John Harter is wearing black because attending his hearing with TransCanada feels like attending his own funeral.
We are talking over lunch at a Chinese buffet in Winner, South Dakota, immediately after his hearing with the Canadian tar sands giant that is trying to build the Keystone XL pipeline straight through John’s land.
It was a big weekend for those resisting the Keystone XL pipeline. Thousands of people have descended on Washington DC to demand that Obama reject the Keystone XL pipeline. At the same time a spiritual ceremony is being held in which the keeper of the white buffalo calf’s pipe is praying that Keystone not be built. Also at the same time activists from all over the United States are meeting in Red Shirt, Pine Ridge to learn how to put their bodies on the line to effectively stop construction.
It was also a big weekend for John Harter, a South Dakota rancher who is the last landowner in the state to refuse to sign over his land to TransCanada. About twenty allies showed up to John’s hearing, many from the Lakota Spirit Camp, several from Nebraska, several from Texas’ Tar Sands Blockade group who had heard about the hearing at the Pine Ridge training.
The land in question is the plot of land where John grew up, just four miles west of Colome, South Dakota. Years ago, TransCanada approached John and offered him $13,300 to turn over his land and allow the pipeline to go through. But for John the sum was too low. He wouldn’t be able to graze his herd on the land for several years should the pipeline go in, and he wanted to be compensated accordingly. Rather than offer a more fair compensation, TransCanada used eminent domain to wrest the land from the Harter family.

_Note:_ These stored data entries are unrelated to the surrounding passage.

Lemma receive_loop_raises (fuel : nat) :
  forall count ts rs s s' e,
  _receive_loop fuel count ts rs s = (s', Raise e) -> receive_exn e.
Proof.
  assert (Hup : forall s s' e, time_is_up s = (s', Raise e) -> receive_exn e).
  { intros s s' e. rewrite time_is_up_eq. unfold receive_exn.
    destruct (truthy _); intros H; injection H as _ <-; auto 10. }
  induction fuel as [|fuel IH]; intros count ts rs s s' e.
  - rewrite _receive_loop_O. destruct (_timeout (self s)); [|discriminate].
    destruct (_ <? _); [discriminate|apply Hup].
  - rewrite _receive_loop_S.
    assert (Hturn : forall s1, turn fuel count ts rs s1 = (s', Raise e) ->
                               receive_exn e).
    { intros s1. unfold turn. destruct (_read s1) as [s2 [[]|e2|]] eqn:Er;
        [| |discriminate].
      - destruct (_ResponseBuffer._responses (_responses (self s2)));
          [apply IH|]. destruct (_ =? _); [discriminate|apply IH].
      - intros H. injection H as _ <-. apply (_read_raises _ _ _ Er). }
    destruct (_timeout (self s));
      [destruct (_ <? _); [apply Hturn|apply Hup]|apply Hturn].
Qed.

Lemma receive_loop_nonempty (fuel : nat) :
  forall count ts rs s s' ms,
  _receive_loop fuel count ts rs s = (s', Return ms) -> ms <> [].
Proof.
  induction fuel as [|fuel IH]; intros count ts rs s s' ms.
  - rewrite _receive_loop_O, time_is_up_eq.
    destruct (_timeout (self s)); [|discriminate].
    destruct (_ <? _); [discriminate|]. destruct (truthy _); discriminate.
  - rewrite _receive_loop_S, time_is_up_eq.
    assert (Hturn : forall s1, turn fuel count ts rs s1 = (s', Return ms) ->
                               ms <> []).
    { intros s1. unfold turn. destruct (_read s1) as [s2 [[]|e2|]];
        try discriminate.
      destruct (_ResponseBuffer._responses (_responses (self s2)));
        [apply IH|]. destruct (_ =? _); [|apply IH].
      intros H. injection H as _ <-. destruct rs; discriminate. }
    destruct (_timeout (self s));
      [destruct (_ <? _); [apply Hturn|]|apply Hturn].
    destruct (truthy _); discriminate.
Qed.

(** X16: when [_receive(count)] returns, it returns exactly [count]
    messages, [count] is at least 1, at least [count] reads were made, and
    the connection is as open as it was; so [_receive(0)] never returns. *)
Theorem receive_returns_count (count : Z) (s s' : State)
  (ms : list RCONMessage.t) :
  _receive count s = (s', Return ms) ->
  Z.of_nat (length ms) = count /\ 1 <= count /\
  Z.of_nat (length (recvs (env s'))) + count
  <= Z.of_nat (length (recvs (env s))) /\
  _closed (self s') = _closed (self s).
Proof.
  intros H. pose proof (_receive_post _ _ _ _ H) as [_ [Hlen Hc]].
  assert (Hne : ms <> []).
  { rewrite _receive_eq in H. exact (receive_loop_nonempty _ _ _ _ _ _ _ H). }
  assert (H1 : 1 <= count).
  { destruct ms; [congruence|]. simpl length in Hlen. lia. }
  repeat split; try assumption. apply (receive_reads _ _ _ _ H). lia.
Qed.

Lemma receive_returns_count_witness :
  let s := sample_state None false
             [Recv_bytes empty_reply_frame; Recv_bytes auth_reply_frame] in
  snd (_receive 2 s) = Return [empty_reply; auth_reply] /\
  _closed (self (fst (_receive 2 s))) = false.
Proof.
  intros s. split; [reflexivity|].
  apply (receive_returns_count 2 s (fst (_receive 2 s))
           [empty_reply; auth_reply] eq_refl).
Defined.

(** X17: [authenticate] never raises [RCONCommunicationError], and when it
    raises [RCONAuthenticationError] or [RCONTimeoutError] the connection
    is closed: [_closed] is set and the socket is closed. *)
Theorem authenticate_failure_closes (s s' : State) (e : exn) :
  authenticate s = (s', Raise e) ->
  e <> RCONCommunicationError /\
  ((exists banned, e = RCONAuthenticationError banned) \/ e = RCONTimeoutError ->
   _closed (self s') = true /\ status (env s') = Sock_closed).
Proof.
  rewrite authenticate_eq.
  destruct (_closed (self s) || negb (truthy (_socket (self s)))) eqn:Eg.
  { intros H. injection H as _ <-. split; [discriminate|].
    intros [[b Hb]|Hb]; discriminate Hb. }
  apply orb_false_elim in Eg. destruct Eg as [_ Hsock].
  apply negb_false_iff in Hsock.
  destruct (_request RCONMessage.AUTH (_password (self s)) s)
    as [s1 o1] eqn:Eq.
  apply _request_inv in Eq. destruct Eq as [Hself Ho1].
  destruct o1 as [[]|e1|]; [| |discriminate].
  - destruct (_receive 2 s1) as [s2 o2] eqn:Er.
    pose proof (_receive_post _ _ _ _ Er) as [(_ & _ & _ & _ & Hs) Ho2].
    destruct o2 as [ms|e2|]; [| |discriminate].
    + destruct ms as [|m1 [|m2 [|m3 ms]]];
        try (intros H; injection H as _ <-; split; [discriminate|];
             intros [[b Hb]|Hb]; discriminate Hb).
      destruct (_ =? _); [|discriminate].
      unfold bind. rewrite close_eq, Hs, Hself, Hsock.
      intros H. injection H as <- <-. split; [discriminate|].
      intros _. split; reflexivity.
    + rewrite _receive_eq in Er. apply receive_loop_raises in Er.
      destruct Er as [->|[->|[->|[->|[->| ->]]]]];
        cbn [is_RCONCommunicationError]; intros H; injection H as <- <-;
        (split; [discriminate|]);
        try (intros [[b Hb]|Hb]; discriminate Hb).
      * intros _. exact Ho2.
      * intros _. destruct Ho2 as (H1 & H2 & _). split; assumption.
  - intros H. injection H as _ <-. split.
    + intros ->. discriminate Ho1.
    + intros [[b ->]| ->]; discriminate Ho1.
Qed.

Lemma authenticate_failure_closes_witness :
  let s := sample_state None false
             [Recv_bytes empty_reply_frame;
              Recv_bytes [x0a; x00; x00; x00; xff; xff; xff; xff;
                          x02; x00; x00; x00; x00; x00]] in
  snd (authenticate s) = Raise (RCONAuthenticationError false) /\
  _closed (self (fst (authenticate s))) = true /\
  status (env (fst (authenticate s))) = Sock_closed.
Proof.
  intros s. split; [reflexivity|].
  apply (proj2 (authenticate_failure_closes s (fst (authenticate s))
                  (RCONAuthenticationError false) eq_refl)).
  left. exists false. reflexivity.
Defined.

Lemma after_close_closed (s : State) :
  _closed (self s) = true -> status (env s) = Sock_closed -> after_close s = s.
Proof.
  destruct s as [[ad pw tm au so cl rb] [ac st rs sn se ck tk]].
  cbn [self env _closed status]. intros -> ->. reflexivity.
Qed.

(** X18: closed is final: on a closed connection reached by calls,
    every call leaves the whole state as it is, and every call but
    [close] raises; [connect] and [authenticate] raise [RCONError]. *)
Theorem closed_is_final (s : State) (c : call) (cs : list call) :
  well_formed s -> _closed (self s) = true ->
  fst (run_call c s) = s /\
  (c <> Call_close -> exists e, snd (run_call c s) = Raise e) /\
  snd (run_call Call_connect s) = Raise (RCONError Cannot_connect) /\
  snd (run_call Call_authenticate s) = Raise (RCONError Cannot_authenticate) /\
  run_calls cs s = s.
Proof.
  intros (W1 & _ & W3 & _) Hc.
  pose proof (W1 Hc) as Hsock. pose proof (proj1 (W3 Hsock) Hc) as Hst.
  assert (Hexec : forall command block,
    exists e, execute command block s = (s, Raise e)).
  { intros command block. rewrite execute_eq.
    destruct (_request RCONMessage.EXECCOMMAND command s) as [s1 o1] eqn:Eq.
    apply _request_shape in Eq.
    destruct Eq as (_ & _ & _ & _ & _ & Hh & Hr & Hs).
    rewrite Hs by (rewrite Hst; discriminate).
    destruct o1 as [[]|e|]; [|eauto|congruence].
    destruct (Hr eq_refl) as [Hr' _]. congruence. }
  assert (Hone : forall c', fst (run_call c' s) = s /\
            (c' <> Call_close -> exists e, snd (run_call c' s) = Raise e)).
  { intros c'. destruct c' as [| | |command block|command]; cbn [run_call].
    - rewrite connect_eq, Hc. cbn [orb fst snd]. eauto.
    - rewrite authenticate_eq, Hc. cbn [orb fst snd]. eauto.
    - rewrite close_eq, Hsock. cbn [fst].
      split; [apply after_close_closed; assumption|congruence].
    - unfold bind. destruct (Hexec command block) as [e ->]. cbn. eauto.
    - unfold bind. rewrite __call___eq.
      destruct (Hexec command true) as [e ->]. cbn. eauto. }
  split; [apply Hone|]. split; [apply Hone|].
  split; [cbn [run_call]; rewrite connect_eq, Hc; reflexivity|].
  split; [cbn [run_call]; rewrite authenticate_eq, Hc; reflexivity|].
  induction cs as [|c' cs IH]; [reflexivity|]. cbn [run_calls].
  destruct (Hone c') as [H1 _].
  destruct (run_call c' s) as [s1 [[]|e|]]; cbn [fst] in H1; subst s1;
    try exact IH; reflexivity.
Qed.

It is now up to a judge to decide how much they will be compensated.
The legal battle has drug on for years, and John Harter has learned more about the risks involved with the Keystone XL pipeline project which, as proposed, would cross his land near the water well for the town of Colome. “At one point, [the pipeline] is 355 yards from Colome’s north well, downslope, highly porous soils just like the Sandhills of Nebraska, same soil quantities. And TransCanada wouldn’t negotiate with me on the safety factors,” John tells me. “The risk of contamination is very high.”
When TransCanada originally presented the proposal to landowners, they had said the pipeline would be extremely safe, and that the walls of the pipeline would be 3/4 inch thick. Now they are making the pipeline thinner.
“In my opinion, when they came to a public meeting and stated that,” says John Harter, “that was a verbal contract with the people to put this pipeline in as safe as possible, and now they’re not doing that.”
TransCanada also changed the route through John’s property without consulting him.
Many are concerned about the risks of building the pipeline over the Ogllala aquifer, one of the world’s largest aquifers, which lies just below the Great Plains. Public Citizen recently put out a report indicating that the Texas stretch of Keystone XL was built with dozens of possible anomalies.
John was representing himself at the hearing because his lawyer has taken a job in Washington D.C. for the U.S. Department of Energy.